Timnas Indonesia U-20 Gelar Aksi Sosial di tempat Pesantren Bogor

Timnas Indonesia U-20 mengisi hari liburnya dengan aksi sosial. Jens Raven, Meshaal Hamzah, Mathew Baker, Timothy Baker, Ousmane Camara rela blusukan ke pelosok Daerah Bogor, Hari Minggu (12/1/2025).
Kegiatan ini dijalankan untuk berbagi semangat dengan para santri yatim kemudian dhuafa pada Pesantren Ar Rasyid, Nambo, Bogor. Raven mengungkapkan betapa senang kemudian terkesannya merekan menghadapi kegiatan blusukan mereka.
“Ya, saya sangat senang. Saya harap saya bisa saja menyebabkan seluruh skuad untuk mengamati suasananya. Itu sangat berarti bagi kami lalu juga organisasinya sempurna.

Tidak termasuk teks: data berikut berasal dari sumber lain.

Lemma Push_holds {T} n alloc (s : @Stack T) l x :
  0 < n → (∀ k, alloc k = true) → stack_holds n s l →
  ∃ s', Push n alloc s x = (true, s') ∧ stack_holds n s' (x :: l).
Proof.
  intros Hn Ha [Hwf Hidx Hit]. unfold Push.
  destruct (Emplace n alloc (m_map s) (m_head_index s) x) as [ok m'] eqn:He.
  assert (ok = true) as ->.
  { destruct (Emplace_granted n Hn alloc (m_map s) (m_head_index s) x) as (m1 & He1 & _).
    rewrite granted_true, Nat.eqb_refl in He1 by done. congruence. }
  apply abs_Emplace in He as [Hm' Habs]; [|done|done]. eexists; split; [done|].
  split; cbn [m_map m_head_index]; [done|by rewrite Hidx|].
  intros i. rewrite Habs, reverse_cons, Hidx. case_decide as Hi.
  - subst. by rewrite lookup_app_r, length_reverse, Nat.sub_diag by (rewrite length_reverse; lia).
  - rewrite Hit. destruct (decide (i < length l)).
    + by rewrite lookup_app_l by (by rewrite length_reverse).
    + rewrite !lookup_ge_None_2; [done|rewrite length_app, length_reverse; simpl; lia
        |rewrite length_reverse; lia].
Qed.

Lemma Pop_holds {T} n alloc (s : @Stack T) x l :
  0 < n → stack_holds n s (x :: l) →
  ∃ s', Pop n alloc s = Some (x, s') ∧ stack_holds n s' l.
Proof.
  intros Hn [Hwf Hidx Hit]. unfold Pop, Empty. rewrite Hidx. cbn [length Nat.eqb negb check mbind option_bind].
  rewrite Nat.sub_succ, Nat.sub_0_r.
  assert (Htop : abs n (m_map s) (length l) = Some x).
  { rewrite Hit, reverse_cons, lookup_app_r, length_reverse, Nat.sub_diag by (rewrite length_reverse; lia). done. }
  destruct (abs_Take n Hn alloc (m_map s) (length l) Hwf) as (m' & Ht & _ & Hm' & _ & Habs).
  assert (TakeExisting n alloc (m_map s) (length l) = Some (x, m')) as ->.
  { unfold TakeExisting. unfold Take in Ht. rewrite Htop in Ht.
    destruct (GetBucketAndOffset n alloc (m_map s) (length l) false) as [[p|] m1]; [|done].
    injection Ht as Hi Hm1. rewrite Hi. cbn [mbind option_bind]. by rewrite Hm1. }
  cbn [mbind option_bind]. eexists; split; [done|]. split; cbn [m_map m_head_index]; [done|done|].
  intros i. rewrite Habs. case_decide as Hi.
  - subst. by rewrite lookup_ge_None_2 by (by rewrite length_reverse).
  - rewrite Hit, reverse_cons. destruct (decide (i < length l)).
    + by rewrite lookup_app_l by (by rewrite length_reverse).
    + rewrite !lookup_ge_None_2; [done|rewrite length_reverse; lia
        |rewrite length_app, length_reverse; simpl; lia].
Qed.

Di tempat yang digunakan sama, Meshaal Hamzah turut mengungkapkan harapanya. “Semoga santri di tempat di tempat ini semakin baik belajarnya, diberikan Bidang Kesehatan juga sukses selalu. Kami sangat memperkuat kegiatan-kegiatan pada pesantren ini,” ujarnya.
Mereka hadir berkolaborasi dengan lembaga amil zakat nasional ASAR Humanity. “Alhamdulillah, hari ini kita membersamai Jens Raven dkk. bersilaturahim dengan anak-anak, para santri di dalam Ponpes Ar Rasyid Nambo ini. Mereka ingin mengekspresikan rasa kecintaannya pada negeri dengan berbagi semangat lalu inspirasi. Kebetulan Ponpes Ar Rasyid salah satu mitra Kita untuk berbagai kegiatan kemanusiaan berbasis pesantren,” Jelas Purwadi selaku Ketua Lingkup Komunikasi ASAR Humanity di keterangan persnya.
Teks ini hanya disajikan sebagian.